▶ [PROBLEM DESCRIPTION]:
Look for the string "cannot" in the listing. Copy each line that has it.

▶ [DATA EXTRACT]:

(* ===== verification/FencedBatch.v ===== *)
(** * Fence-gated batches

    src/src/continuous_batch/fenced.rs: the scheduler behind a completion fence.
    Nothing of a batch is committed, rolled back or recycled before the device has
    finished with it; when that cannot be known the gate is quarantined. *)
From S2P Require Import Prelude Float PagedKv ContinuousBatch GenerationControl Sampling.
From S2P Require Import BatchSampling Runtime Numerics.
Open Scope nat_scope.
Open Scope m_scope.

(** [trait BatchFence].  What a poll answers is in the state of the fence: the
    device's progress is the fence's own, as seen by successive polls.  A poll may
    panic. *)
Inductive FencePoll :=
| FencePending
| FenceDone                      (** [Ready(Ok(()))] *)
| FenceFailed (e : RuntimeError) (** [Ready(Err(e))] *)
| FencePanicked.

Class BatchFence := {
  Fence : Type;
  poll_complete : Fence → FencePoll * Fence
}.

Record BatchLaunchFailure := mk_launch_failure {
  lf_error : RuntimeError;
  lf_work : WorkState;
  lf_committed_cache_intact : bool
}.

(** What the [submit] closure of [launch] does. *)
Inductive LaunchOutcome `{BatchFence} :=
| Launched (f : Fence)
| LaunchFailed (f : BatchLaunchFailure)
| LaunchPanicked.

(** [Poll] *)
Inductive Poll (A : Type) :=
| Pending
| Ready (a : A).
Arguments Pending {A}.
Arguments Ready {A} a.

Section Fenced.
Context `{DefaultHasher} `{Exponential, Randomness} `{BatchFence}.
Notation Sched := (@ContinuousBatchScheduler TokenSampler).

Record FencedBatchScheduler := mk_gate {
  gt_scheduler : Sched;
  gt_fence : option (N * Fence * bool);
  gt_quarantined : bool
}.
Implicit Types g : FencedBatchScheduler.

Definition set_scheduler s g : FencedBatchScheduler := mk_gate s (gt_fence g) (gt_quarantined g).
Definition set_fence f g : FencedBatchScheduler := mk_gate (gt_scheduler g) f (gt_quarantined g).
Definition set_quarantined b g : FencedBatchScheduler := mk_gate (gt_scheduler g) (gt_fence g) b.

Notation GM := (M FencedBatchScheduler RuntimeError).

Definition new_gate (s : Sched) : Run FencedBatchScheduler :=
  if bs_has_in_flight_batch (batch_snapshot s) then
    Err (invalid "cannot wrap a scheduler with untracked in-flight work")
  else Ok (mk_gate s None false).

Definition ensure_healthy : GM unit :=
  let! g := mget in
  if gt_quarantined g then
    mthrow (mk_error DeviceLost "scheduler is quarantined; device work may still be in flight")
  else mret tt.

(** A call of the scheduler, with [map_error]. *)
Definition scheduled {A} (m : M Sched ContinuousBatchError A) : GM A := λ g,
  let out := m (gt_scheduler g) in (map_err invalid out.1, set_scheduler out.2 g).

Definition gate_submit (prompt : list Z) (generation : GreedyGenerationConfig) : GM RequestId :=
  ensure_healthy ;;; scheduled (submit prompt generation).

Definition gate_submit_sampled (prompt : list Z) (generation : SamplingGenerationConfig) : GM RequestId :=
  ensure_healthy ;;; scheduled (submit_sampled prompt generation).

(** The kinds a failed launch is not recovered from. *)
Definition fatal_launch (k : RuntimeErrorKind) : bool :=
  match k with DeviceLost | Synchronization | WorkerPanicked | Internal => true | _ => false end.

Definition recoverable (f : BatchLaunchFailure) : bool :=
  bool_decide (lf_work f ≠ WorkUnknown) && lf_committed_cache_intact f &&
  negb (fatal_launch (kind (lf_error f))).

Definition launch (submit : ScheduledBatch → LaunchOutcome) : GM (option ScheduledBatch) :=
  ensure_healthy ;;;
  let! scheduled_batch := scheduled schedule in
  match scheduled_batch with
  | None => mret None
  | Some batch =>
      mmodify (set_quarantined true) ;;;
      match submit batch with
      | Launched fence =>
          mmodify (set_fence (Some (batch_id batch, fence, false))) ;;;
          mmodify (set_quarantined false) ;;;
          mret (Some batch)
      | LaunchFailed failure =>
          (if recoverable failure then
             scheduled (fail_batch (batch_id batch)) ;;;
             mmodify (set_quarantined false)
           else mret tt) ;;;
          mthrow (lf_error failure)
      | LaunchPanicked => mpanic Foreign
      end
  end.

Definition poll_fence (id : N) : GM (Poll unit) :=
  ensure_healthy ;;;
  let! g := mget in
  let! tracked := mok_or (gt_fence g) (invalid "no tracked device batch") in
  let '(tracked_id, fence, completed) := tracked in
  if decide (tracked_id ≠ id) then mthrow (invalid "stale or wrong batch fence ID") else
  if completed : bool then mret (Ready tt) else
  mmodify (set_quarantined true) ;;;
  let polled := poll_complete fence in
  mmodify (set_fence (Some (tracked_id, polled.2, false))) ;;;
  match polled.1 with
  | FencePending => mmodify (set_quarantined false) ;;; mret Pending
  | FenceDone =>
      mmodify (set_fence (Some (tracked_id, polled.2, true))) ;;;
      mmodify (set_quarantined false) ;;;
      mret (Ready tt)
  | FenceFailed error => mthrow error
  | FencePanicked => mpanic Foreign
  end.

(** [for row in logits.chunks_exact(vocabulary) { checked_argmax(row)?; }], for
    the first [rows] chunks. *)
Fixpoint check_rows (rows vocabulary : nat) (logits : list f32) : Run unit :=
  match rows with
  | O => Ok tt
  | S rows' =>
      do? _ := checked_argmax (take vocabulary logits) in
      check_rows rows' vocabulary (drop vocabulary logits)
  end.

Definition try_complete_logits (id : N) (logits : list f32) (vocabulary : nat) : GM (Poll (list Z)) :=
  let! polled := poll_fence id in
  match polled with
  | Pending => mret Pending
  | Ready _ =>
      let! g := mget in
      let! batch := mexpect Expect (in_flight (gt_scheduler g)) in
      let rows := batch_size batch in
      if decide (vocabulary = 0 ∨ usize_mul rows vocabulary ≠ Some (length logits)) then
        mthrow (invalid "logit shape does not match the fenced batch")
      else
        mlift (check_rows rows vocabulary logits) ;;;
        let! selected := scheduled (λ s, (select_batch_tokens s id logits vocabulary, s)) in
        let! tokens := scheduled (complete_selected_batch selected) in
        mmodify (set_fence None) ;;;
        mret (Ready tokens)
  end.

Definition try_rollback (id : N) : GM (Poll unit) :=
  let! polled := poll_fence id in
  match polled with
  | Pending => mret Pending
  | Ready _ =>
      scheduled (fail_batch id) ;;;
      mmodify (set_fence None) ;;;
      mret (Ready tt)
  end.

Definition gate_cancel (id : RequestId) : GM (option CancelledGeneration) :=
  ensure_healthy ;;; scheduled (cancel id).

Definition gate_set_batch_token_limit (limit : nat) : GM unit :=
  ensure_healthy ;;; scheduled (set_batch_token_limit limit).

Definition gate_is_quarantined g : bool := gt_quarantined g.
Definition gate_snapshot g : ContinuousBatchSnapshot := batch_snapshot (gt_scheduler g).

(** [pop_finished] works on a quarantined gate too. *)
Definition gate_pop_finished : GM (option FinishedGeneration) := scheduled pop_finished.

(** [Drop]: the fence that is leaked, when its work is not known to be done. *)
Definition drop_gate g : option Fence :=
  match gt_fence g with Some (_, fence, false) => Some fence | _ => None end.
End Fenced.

▶ [TASK RESULT]:
    finished with it; when that cannot be known the gate is quarantined. *)
    Err (invalid "cannot wrap a scheduler with untracked in-flight work")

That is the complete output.